(* ===== verification/WorkerSystem.v ===== *)
(** The delivery workers as a concurrent system: any number of workers on both queues, of one
    process or of several, with the rest of the gateway writing to the same database between
    their calls, outcomes that get lost and workers that stop at any point.

    A worker claims a row, sends it, and settles it, three steps of its own; what holds it
    together is the attempt number of a claim, which no other claim of that row gets. *)

From Stdlib Require Import ZArith Lia Ascii String.
From stdpp Require Import base gmap strings list option relations.
From S2P Require Import Prelude GoText GoTime GoJSON GoHTTP GoURL GoCrypto AccessControl Config Crypto StoreTypes Wire Database.
From S2P Require Import StoreCore Deliveries Worker Attachments Backfills Archive CommandQueue SyncRuns Commands Admin.
From S2P Require Import Schema StoreFrame CommandProofs OutboxProofs DeliveryProofs.

Local Open Scope string_scope.
Local Open Scope Z_scope.

(** ** Rows of the two queues *)
Definition queue_row (picture : bool) (id : Z) (d : DB) : option QueueRow :=
  if picture then ar_queue <$> db_attachments d !! id else dr_queue <$> db_deliveries d !! id.

(** A claimed delivery carries the message of its row, to the destination of its event and
    under its key. *)
Definition addressed (picture : bool) (e : EventDelivery) (d : DB) : Prop :=
  if picture then exists a event endpoint,
    db_attachments d !! ev_ID e = Some a /\ ar_request_body a = Some (ev_Body e) /\
    db_deliveries d !! ar_event_delivery_id a = Some event /\ NetURL.Parse (dr_endpoint_url event) = Some endpoint /\
    ev_EndpointURL e = NetURL.String_ (attachment_endpoint endpoint) /\ ev_SigningKeyID e = dr_signing_key_id event
  else exists r, db_deliveries d !! ev_ID e = Some r /\ dr_request_body r = ev_Body e /\
    dr_endpoint_url r = ev_EndpointURL e /\ dr_signing_key_id r = ev_SigningKeyID e.

Lemma row_le picture id d d' q : outbox_le d d' -> queue_row picture id d = Some q ->
  exists q', queue_row picture id d' = Some q' /\ qr_attempts q <= qr_attempts q' /\ (qr_status q = DlvDelivered -> q' = q).
Proof.
  intros [Hd Ha]. destruct picture; cbn; intros (r & Hr & ->)%fmap_Some.
  - destruct (Ha _ _ Hr) as (r' & Hr' & _ & _ & L & F). exists (ar_queue r'). rewrite Hr'. split_and!; [done..|].
    intros Hs. by rewrite (F Hs).
  - destruct (Hd _ _ Hr) as (r' & Hr' & _ & L & F). exists (dr_queue r'). rewrite Hr'. split_and!; [done..|].
    intros Hs. by rewrite (F Hs).
Qed.

Lemma addressed_le picture e d d' : outbox_le d d' -> addressed picture e d -> addressed picture e d'.
Proof.
  intros [Hd Ha]. assert (Hdest : forall id r, db_deliveries d !! id = Some r -> exists r', db_deliveries d' !! id = Some r' /\
    dr_request_body r' = dr_request_body r /\ dr_endpoint_url r' = dr_endpoint_url r /\ dr_signing_key_id r' = dr_signing_key_id r).
  { intros id r Hr. destruct (Hd _ _ Hr) as (r' & Hr' & <- & _). by exists r'. }
  destruct picture; cbn.
  - intros (a & event & endpoint & Hr & Hb & He & Hp & Hu & Hk). destruct (Hdest _ _ He) as (event' & He' & _ & E1 & E2).
    destruct (Ha _ _ Hr) as (a' & Ha' & P & B & _). specialize (B ltac:(by rewrite Hb)). exists a', event', endpoint.
    split_and!; [done| |by rewrite P|by rewrite E1|done|by rewrite E2].
    rewrite <- Hb, <- B. done.
  - intros (r & Hr & E1 & E2 & E3). destruct (Hdest _ _ Hr) as (r' & Hr' & ? & ? & ?). exists r'. split_and!; congruence.
Qed.

(** ** What the rest of the gateway does to the queues *)

(** It delivers nothing. *)
Definition beside_le (d d' : DB) : Prop := outbox_le d d' /\ forall picture id q',
  queue_row picture id d' = Some q' -> qr_status q' = DlvDelivered -> queue_row picture id d = Some q'.

#[local] Instance beside_le_preorder : PreOrder beside_le.
Proof.
  split; [done|]. intros d1 d2 d3 [L1 N1] [L2 N2]. split; [by etrans|]. intros p id q Hq Hs. apply N1; [|done]. by apply N2.
Qed.

Abbreviation beside_keeps := (respects beside_le).

Lemma beside_same d d' : outbox d' = outbox d -> beside_le d d'.
Proof.
  intros E. split; [by apply same_outbox|]. injection E as E1 E2. intros p id q'. unfold queue_row. by rewrite E1, E2.
Qed.

Lemma beside_frame {A} (m : Txn A) : frame outbox m -> beside_keeps m.
Proof. apply respects_frame, beside_same. Qed.

Lemma beside_insert_delivery q row : qr_status (dr_queue row) = DlvPending ->
  beside_keeps (insert_identity q db_deliveries on_deliveries row).
Proof.
  intros Hrow c s id s' E. split; [exact (keeps_insert_delivery _ _ _ _ _ _ E)|].
  apply insert_identity_Ok in E as [Hid ->]; [|done].
  intros [] i q'; cbn; [done|]. intros (r & Hr & ->)%fmap_Some Hs.
  apply lookup_insert_Some in Hr as [[_ <-]|[_ Hr]]; [congruence|by rewrite Hr].
Qed.

Lemma beside_insert_attachment q row : qr_status (ar_queue row) = DlvPending ->
  beside_keeps (insert_identity q db_attachments on_attachments row).
Proof.
  intros Hrow c s id s' E. split; [exact (keeps_insert_attachment _ _ _ _ _ _ E)|].
  apply insert_identity_Ok in E as [Hid ->]; [|done].
  intros [] i q'; cbn; [|done]. intros (r & Hr & ->)%fmap_Some Hs.
  apply lookup_insert_Some in Hr as [[_ <-]|[_ Hr]]; [congruence|by rewrite Hr].
Qed.

Create HintDb beside.
#[export] Hint Extern 1 (respects _ (insert_identity _ db_deliveries _ _)) => by apply beside_insert_delivery : beside.
#[export] Hint Extern 1 (respects _ (insert_identity _ db_attachments _ _)) => by apply beside_insert_attachment : beside.
Ltac beside_step :=
  lazymatch goal with
  | |- respects _ (mbind _ _) => apply respects_bind; [apply _| |intro]
  | |- respects _ (if ?b then _ else _) => destruct b
  | |- respects _ (match ?o with _ => _ end) => destruct o
  | |- respects _ (tx_for _ _ _) => apply respects_for; [apply _|intros]
  | |- respects _ _ => first [solve [auto with beside] | apply beside_frame; solve [frame_auto]]
  end; cbn beta iota zeta.
Ltac beside_auto := intros; cbn beta iota zeta; repeat beside_step.

Section beside.
Context `{GoParsers} `{CryptoLib} `{Bcrypt}.

Lemma frame_outbox_activity e : frame outbox (insertGatewayActivity e).
Proof using. by apply frame_activity. Qed.
Lemma frame_outbox_identity {V} q (table : DB -> gmap Z V) update row :
  (forall g d, outbox (update g d) = outbox d) -> frame outbox (insert_identity q table update row).
Proof using. intros Hu. by apply frame_insert_identity. Qed.
Lemma frame_outbox_fresh q : frame outbox (fresh_id q).
Proof using. by apply frame_fresh_id. Qed.
Lemma frame_outbox_expire serial : frame outbox (expireOverdueISAPICommandsTx serial).
Proof using. by apply frame_expireOverdue. Qed.
Lemma frame_outbox_queue input : frame outbox (queueISAPICommandTx input).
Proof using. by apply frame_queueISAPICommandTx. Qed.
Lemma frame_outbox_link uuid run phase position : frame outbox (link_command uuid run phase position).
Proof using. by apply frame_link. Qed.
Local Hint Resolve frame_outbox_activity frame_outbox_fresh frame_outbox_expire frame_outbox_queue
  frame_outbox_link : frame.
Local Hint Extern 1 (frame outbox (insert_identity _ _ _ _)) => apply frame_outbox_identity; reflexivity : frame.

Lemma beside_enqueueAttachment parent : beside_keeps (enqueueAttachment parent).
Proof using. unfold enqueueAttachment. beside_auto. Qed.
Local Hint Resolve beside_enqueueAttachment : beside.

Lemma beside_device_event acc e : beside_keeps (insert_device_event acc e).
Proof using. unfold insert_device_event, insertAccessEventProjection, enqueueEventDelivery, terminal_exists. beside_auto. Qed.
Local Hint Resolve beside_device_event : beside.
Definition isapiCommandInput_fields : list (field isapiCommandInput) :=
  [ fld "method" ii_Method (fun r v => mkISAPICommandInput v (ii_URL r) (ii_DataFormat r) (ii_TextData r)
      (ii_DataBase64 r) (ii_ExpiresInSeconds r)) decode_string;
    fld "url" ii_URL (fun r v => mkISAPICommandInput (ii_Method r) v (ii_DataFormat r) (ii_TextData r)
      (ii_DataBase64 r) (ii_ExpiresInSeconds r)) decode_string;
    fld "dataFormat" ii_DataFormat (fun r v => mkISAPICommandInput (ii_Method r) (ii_URL r) v (ii_TextData r)
      (ii_DataBase64 r) (ii_ExpiresInSeconds r)) decode_string;
    fld "textData" ii_TextData (fun r v => mkISAPICommandInput (ii_Method r) (ii_URL r) (ii_DataFormat r) v
      (ii_DataBase64 r) (ii_ExpiresInSeconds r)) (decode_ptr "" decode_string);
    fld "dataBase64" ii_DataBase64 (fun r v => mkISAPICommandInput (ii_Method r) (ii_URL r) (ii_DataFormat r)
      (ii_TextData r) v (ii_ExpiresInSeconds r)) (decode_ptr "" decode_string);
    fld "expiresInSeconds" ii_ExpiresInSeconds (fun r v => mkISAPICommandInput (ii_Method r) (ii_URL r)
      (ii_DataFormat r) (ii_TextData r) (ii_DataBase64 r) v) (decode_ptr 0 decode_int) ].

Record parsedISAPICommandInput := mkParsedInput {
  pi_Method : string;
  pi_URL : string;
  pi_DataFormat : string;
  pi_Data : bytes;
  pi_ExpiresInSeconds : Z
}.

(** The data of a command, by its format. *)
Definition command_data (input : isapiCommandInput) : result string bytes :=
  let format := ii_DataFormat input in
  if bool_decide (format = "noData") then
    match ii_TextData input, ii_DataBase64 input with
    | None, None => Ok []
    | _, _ => Err "noData commands must not include textData or dataBase64"
    end
  else if bool_decide (format = "jsonData") || bool_decide (format = "xmlData") then
    match ii_TextData input, ii_DataBase64 input with
    | Some text, None =>
        if bool_decide (text = "") then
          Err (format +:+ " commands require non-empty textData and must not include dataBase64")
        else Ok (bytes_of text)
    | _, _ => Err (format +:+ " commands require non-empty textData and must not include dataBase64")
    end
  else if bool_decide (format = "boundaryData") then
    match ii_TextData input, ii_DataBase64 input with
    | None, Some data =>
        if bool_decide (data = "") then
          Err "boundaryData commands require non-empty dataBase64 and must not include textData"
        else match b64_DecodeString data with
             | Some decoded => if bool_decide (b64_EncodeToString decoded = data) then Ok decoded
                               else Err "boundaryData dataBase64 must be canonical standard base64"
             | None => Err "boundaryData dataBase64 must be canonical standard base64"
             end
    | _, _ => Err "boundaryData commands require non-empty dataBase64 and must not include textData"
    end
  else Err "dataFormat must be jsonData, xmlData, boundaryData, or noData".

Definition is_method (m : string) : bool :=
  bool_decide (m = "GET") || bool_decide (m = "POST") || bool_decide (m = "PUT") || bool_decide (m = "DELETE").

Definition parse_command (input : isapiCommandInput) : result string parsedISAPICommandInput :=
  match ii_ExpiresInSeconds input with
  | None => Err "expiresInSeconds must be an integer from 1 to 3600"
  | Some seconds =>
      if (seconds <? 1) || (3600 <? seconds) then Err "expiresInSeconds must be an integer from 1 to 3600"
      else if negb (is_method (ii_Method input)) then Err "method must be GET, POST, PUT, or DELETE"
      else
        validateISAPIURL (ii_URL input);;
        data ← command_data input;
        if maxISAPICommandBytes <? zlen data then Err "ISAPI command data must not exceed 8 MiB"
        else Ok (mkParsedInput (ii_Method input) (ii_URL input) (ii_DataFormat input) data seconds)
  end.

Definition parseISAPICommandInput (request : APIRequest) : result string parsedISAPICommandInput :=
  input ← decodeISAPICommandJSON (decode_struct true isapiCommandInput_fields) zero_isapiCommandInput request;
  parse_command input.

(** ** Deliveries *)
Definition validDeliveryEndpoint (value : string) : bool :=
  match NetURL.Parse value with
  | None => false
  | Some u => bool_decide (NetURL.Scheme u = bytes_of "https") && negb (bool_decide (NetURL.Hostname u = []))
              && bool_decide (NetURL.User u = None) && bool_decide (NetURL.Fragment u = [])
              && bool_decide (NetURL.Opaque u = []) && (slen value <=? 2048)
  end.

Record routeInput := mkRouteInput { ri_EndpointURL : string; ri_SigningKeyID : string; ri_Enabled : option bool }.
Definition routeInput_fields : list (field routeInput) :=
  [ fld "endpointUrl" ri_EndpointURL (fun r v => mkRouteInput v (ri_SigningKeyID r) (ri_Enabled r)) decode_string;
    fld "signingKeyId" ri_SigningKeyID (fun r v => mkRouteInput (ri_EndpointURL r) v (ri_Enabled r)) decode_string;
    fld "enabled" ri_Enabled (fun r v => mkRouteInput (ri_EndpointURL r) (ri_SigningKeyID r) v)
      (decode_ptr false decode_bool) ].
Definition deleteDeliveryRoute : handler := fun request value =>
  with_identity request required (fun identity =>
  with_terminal (value "serial") (fun terminal =>
  r ← try_ (call env (DeleteDeliveryRoute (SerialNumber terminal) (ai_ID identity)));
  match r with
  | Ok _ => writeJSON 200 (VRouteRemoved (SerialNumber terminal))
  | Err err =>
      if errors_Is err ErrNoRows then writeError 404 "destination not configured"
      else if errors_Is err ErrDeliveryRouteUnfinished then writeError 409 (error_text ErrDeliveryRouteUnfinished)
      else internalError
  end)).

(** The two retry handlers differ in the queue and the texts. *)
Definition retry (invalid conflict : string) (op : Z -> Z -> Tx store_error TxCtx DB unit) : handler := fun request value =>
  with_identity request required (fun identity =>
  match positive_id (value "id") with
  | None => writeError 400 invalid
  | Some id =>
      r ← try_ (call env (op id (ai_ID identity)));
      match r with
      | Ok _ => writeJSON 200 (VRetried id)
      | Err err => if errors_Is err ErrNoRows then writeError 409 conflict else internalError
      end
  end).
Definition retryEventDelivery : handler :=
  retry "invalid delivery id" "only failed deliveries can be retried" RetryEventDelivery.
Definition retryAttachment : handler :=
  retry "invalid attachment delivery id" "only failed attachment deliveries can be retried" RetryAttachmentDelivery.

Definition backfill_conflicts : list (store_error * Z) :=
  [(ErrNoRows, 409); (ErrBackfillRouteDisabled, 409); (ErrBackfillPreviewChanged, 409); (ErrBackfillEmpty, 409)].

Definition range_error : string :=
  "select a past range of at most 31 days using RFC3339 timestamps with offsets; the end is exclusive".

Definition eventBackfill : handler := fun request value =>
  with_identity request required (fun identity =>
  with_terminal (value "serial") (fun terminal =>
  checked (decodeJSON (decode_struct true backfillInput_fields) (mkBackfillInput "" "" "") request) (fun input =>
  match backfill_range input with
  | None => writeError 422 range_error
  | Some (from, until) =>
  now ← time_Now env;
  if now <? t_ns until then writeError 422 range_error else
  let cases := (backfill_conflicts ++ [(ErrBackfillTooLarge, 422)])%list in
  if bool_decide (value "action" = "preview") then
    if negb (bool_decide (bi_PreviewToken input = "")) then
      writeError 422 "previewToken is only used when queuing a preview"
    else attempt cases (PreviewEventBackfill (SerialNumber terminal) from until) (fun preview =>
         writeJSON 200 (VBackfillPreview preview))
  else if bool_decide (value "action" = "queue") then
    if negb (slen (bi_PreviewToken input) =? 64) then
      writeError 422 "previewToken is required; preview the backfill first"
    else attempt cases (QueueEventBackfill (SerialNumber terminal) from until (bi_PreviewToken input) (ai_ID identity))
           (fun '(id, count) => writeJSON 200 (VBackfillQueued id count))
  else writeError 404 "unknown backfill action"
  end))).
Lemma inv_publish tr m e p h :
  inv tr m -> room m (Published e p) -> e ∈ db_activities (m_db m) -> Hub.payload zone e = Some p ->
  Hub.Publish zone e (m_hub m) = Some h -> inv (tr ++ [Published e p]) (with_hub m h).
Proof using.
  intros (Hwf & Hp & Hph) Hroom He Hpay E. unfold room, channel in Hroom. split; [by eapply Hub.wf_publish|]. split.
  { apply published_snoc; [|done]. by intros e' p' [= -> ->]. }
  unfold shown in *. cbn [with_hub m_phase m_hub m_frames]. destruct (m_phase m) as [|i|i rest|i|]; rewrite ?since_snoc; [done| | | |done].
  - destruct Hph as (Hi & Hs & Hb). destruct (publish_ours i e p _ _ Hwf Hpay E Hi (Hroom i eq_refl)) as [Hi' Hb'].
    split_and!; [done|done|]. by rewrite Hb', Hb.
  - destruct Hph as (Hi & Hb & dh & hist & Hl & Hc & Hs).
    destruct (publish_ours i e p _ _ Hwf Hpay E Hi (Hroom i eq_refl)) as [Hi' Hb'].
    split_and!; [done|by rewrite Hb', Hb|]. exists dh, hist. split_and!; [done|by apply covered_publish|done].
  - destruct Hph as (Hi & dh & hist & live & Hl & Hc & Hs & Hb).
    destruct (publish_ours i e p _ _ Hwf Hpay E Hi (Hroom i eq_refl)) as [Hi' Hb'].
    split; [done|]. exists dh, hist, live. split_and!; [done|by apply covered_publish|done|]. by rewrite Hb', app_assoc, Hb.
Qed.

Lemma inv_others tr m o h :
  inv tr m -> Hub.step zone (m_hub m) o h -> (forall i, channel m = Some i -> others i o) -> inv (tr ++ [Internal]) (with_hub m h).
Proof using.
  intros (Hwf & Hp & Hph) Hstep Ho. split; [by eapply Hub.wf_step|]. split; [by apply published_snoc|].
  unfold shown, channel in *. cbn [with_hub m_phase m_hub m_frames]. destruct (m_phase m) as [|i|i rest|i|]; rewrite ?since_snoc; [done| | | |done].
  - destruct Hph as (Hi & Hs & Hb). destruct (others_ours i _ _ _ Hwf Hstep (Ho i eq_refl) Hi) as [Hi' Hb'].
    split_and!; [done|done|]. by rewrite Hb', Hb.
  - destruct Hph as (Hi & Hb & dh & hist & Hl & Hc & Hs).
    destruct (others_ours i _ _ _ Hwf Hstep (Ho i eq_refl) Hi) as [Hi' Hb'].
    split_and!; [done|by rewrite Hb', Hb|]. exists dh, hist. split_and!; [done| |done]. apply covered_quiet; [by rewrite since_snoc|done|done].
  - destruct Hph as (Hi & dh & hist & live & Hl & Hc & Hs & Hb).
    destruct (others_ours i _ _ _ Hwf Hstep (Ho i eq_refl) Hi) as [Hi' Hb'].
    split; [done|]. exists dh, hist, live. split_and!; [done| |done|by rewrite Hb'].
    apply covered_quiet; [by rewrite since_snoc|done|done].
Qed.

Lemma inv_closed tr m i l : inv tr m -> channel m = Some i -> (forall e p, l <> Published e p) -> inv (tr ++ [l]) (close i m).
Proof using.
  intros (Hwf & Hp & Hph) Hch Hl. split.
  - apply Hub.wf_unsubscribe; [done|]. apply client_channel; [done|]. unfold channel in Hch.
    by destruct (m_phase m); try done; injection Hch as ->; destruct Hph.
  - split; [|done]. apply published_snoc; [|done]. intros e p E. by destruct (Hl e p).
Qed.

Lemma inv_subscribe tr m : inv tr m -> m_phase m = Subscribing -> inv (tr ++ [Joined]) (subscribe m).
Proof using.
  intros (Hwf & Hp & Hph) E. rewrite E in Hph. pose proof (Hub.wf_subscribe _ Hwf) as Hwf'. unfold subscribe.
  split; [done|]. split; [by apply published_snoc|]. cbn [m_phase m_hub Hub.Subscribe]. rewrite since_snoc.
  split_and!; [set_solver|done|]. unfold Hub.buffered. cbn. by rewrite lookup_insert_eq.
Qed.

Lemma inv_load tr m i c : inv tr m -> m_phase m = Loading i -> inv (tr ++ [Internal]) (load i c m).
Proof using.
  intros Hinv E. assert (Hclose : inv (tr ++ [Internal]) (close i m)).
  { apply inv_closed; [done| |done]. unfold channel. by rewrite E. }
  unfold load. destruct c as [c|]; [|done].
  destruct (GatewayActivities monitorHistoryLimit 0 c (m_db m)) as [[[hist total] d']|] eqn:Hq; [|done].
  destruct Hinv as (Hwf & Hp & Hph). rewrite E in Hph. destruct Hph as (Hi & Hs & Hb).
  split; [done|]. split; [by apply published_snoc|]. cbn [m_phase m_hub]. rewrite since_snoc. split_and!; [done..|].
  exists (m_db m), hist. split_and!.
  - by exists c, total, d'.
  - intros e p [Hin|Hin%list_elem_of_singleton]%elem_of_app; [left; by eapply Hp|done].
  - unfold shown in *. cbn [m_frames]. by rewrite Hs.
Qed.
(* ===== verification/Gateway.v ===== *)
(** cmd/gateway/main.go: the start of the process and the handler of its HTTP server,
    which puts the administration API and the PushSDK service behind one mux.

    The database has the current schema when this start runs; ProcessStart.v has [main]
    with what comes before it (the environment, the pool, the migration) and after it
    (listening, a signal, the shutdown).  The goroutines of the two workers (Worker.v) are
    scheduled by the runtime. *)

From Stdlib Require Import ZArith Lia Ascii String.
From stdpp Require Import base gmap strings list option.
From S2P Require Import Prelude GoText GoHTTP GoURL GoNet GoCrypto AccessControl Config Crypto StoreTypes Database.
From S2P Require Import StoreCore Archive Admin World StoreInstance APIInput AdminAPI Session Service.

Local Open Scope string_scope.
Local Open Scope Z_scope.

(** [fmt.Errorf("message: %w", err)] around a step. *)
Definition wrapped {A W} (message : string) (m : M error W A) : M error W A :=
  r ← try_ m; match r with Ok a => mret a | Err err => fail (EWrap message err) end.

Section gateway.
Context `{GoParsers} `{CryptoLib} `{Bcrypt}.
Context (env : Env) (cfg : Config) (Upgrade : APIRequest -> bool).

Local Abbreviation M := (M error World).

(** ** Start-up *)

(** [BackfillAccessEventProjections]: every batch is a call of the database, and there
    are fewer batches than device events to project. *)
Definition backfill_projections : M Z := fun w =>
  let fuel := S (S (size (db_device_events (w_db w)))) in
  let call_no k := (w_calls w + (fuel - 1 - k))%nat in
  let ctx k := if env_fault env (call_no k) then None else Some (env_ctx env (call_no k)) in
  match BackfillAccessEventProjections fuel 0 ctx (fun k => env_lost env (call_no k)) (w_db w) with
  | None => (Err EFuel, w)
  | Some (n, err, d) =>
      (match err with None => Ok n | Some e => Err (EStore e) end,
       set_db d (advance (w_clock w) (w_reads w) (w_calls w + fuel) w))
  end.

(** [run] from the migrated database to the point where the server listens; it returns
    the networks the metrics are open to. *)
Definition start : M (list Netip.Prefix) :=
  wrapped "backfill access-event projections" backfill_projections;;
  call env (SeedConfiguredTerminals (Terminals cfg));;
  call env (ReconcileConfiguredAdministrator (AdminUsername cfg) (AdminPassword cfg));;
  call env PurgeExpiredSessions;;
  wrapped "restore PushSDK sessions" (RestoreSessions env cfg);;
  wrapped "reconcile ISAPI command deadlines" (ExpireISAPICommandDeadlines env);;
  lift (match New cfg with Ok nets => Ok nets | Err message => Err (EText message) end).

(** ** The handler *)
Definition push : handler := fun request _ =>
  r ← ServeHTTP env cfg (api_http request); mret (AProtocol r).

Definition mux_table (nets : list Netip.Prefix) : list (Mux.pattern * handler) :=
  (fun e : string * handler => (Mux.parsePattern e.1, e.2)) <$> (Register env cfg nets Upgrade ++ [("/iot/", push)])%list.

Definition request_url (request : APIRequest) : NetURL.URL :=
  NetURL.mkURL [] [] None [] (bytes_of (req_Path (api_http request))) (bytes_of (api_RawPath request)) false false
    (bytes_of (req_RawQuery (api_http request))) [] [].

(** The location of a redirect: the path with the query of the request. *)
Definition redirect_location (path : string) (request : APIRequest) : string :=
  NetURL.String_ (NetURL.mkURL [] [] None [] (bytes_of path) [] false false
                    (bytes_of (req_RawQuery (api_http request))) [] []).

Definition route (nets : list Netip.Prefix) (request : APIRequest) : Mux.found handler :=
  Mux.findHandler (mux_table nets) (req_Method (api_http request))
    (string_of (NetURL.EscapedPath (request_url request))) (req_Path (api_http request)).

(** [mux.ServeHTTP] *)
Definition mux (nets : list Netip.Prefix) (request : APIRequest) : M Answer :=
  match route nets request with
  | Mux.FHandler c values => Mux.c_handler c request (Mux.PathValue (Mux.c_pattern c) values)
  | Mux.FRedirect path => mret (ARedirect 301 (redirect_location path request))
  | Mux.FNotFound => mret ANotFound
  end.

(** [securityHeaders]: what every response carries. *)
Definition security_headers : list (string * string) :=
  [("X-Content-Type-Options", "nosniff"); ("Referrer-Policy", "same-origin"); ("X-Frame-Options", "DENY")].
Definition securityHeaders (next : APIRequest -> M Answer) (request : APIRequest) : M (list (string * string) * Answer) :=
  a ← next request; mret (security_headers, a).

Definition serve (nets : list Netip.Prefix) : APIRequest -> M (list (string * string) * Answer) :=
  securityHeaders (mux nets).
End gateway.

======

• _What is required_:
Return only the count of lines in the listing above that hold the string "cases".

• _Result_:
3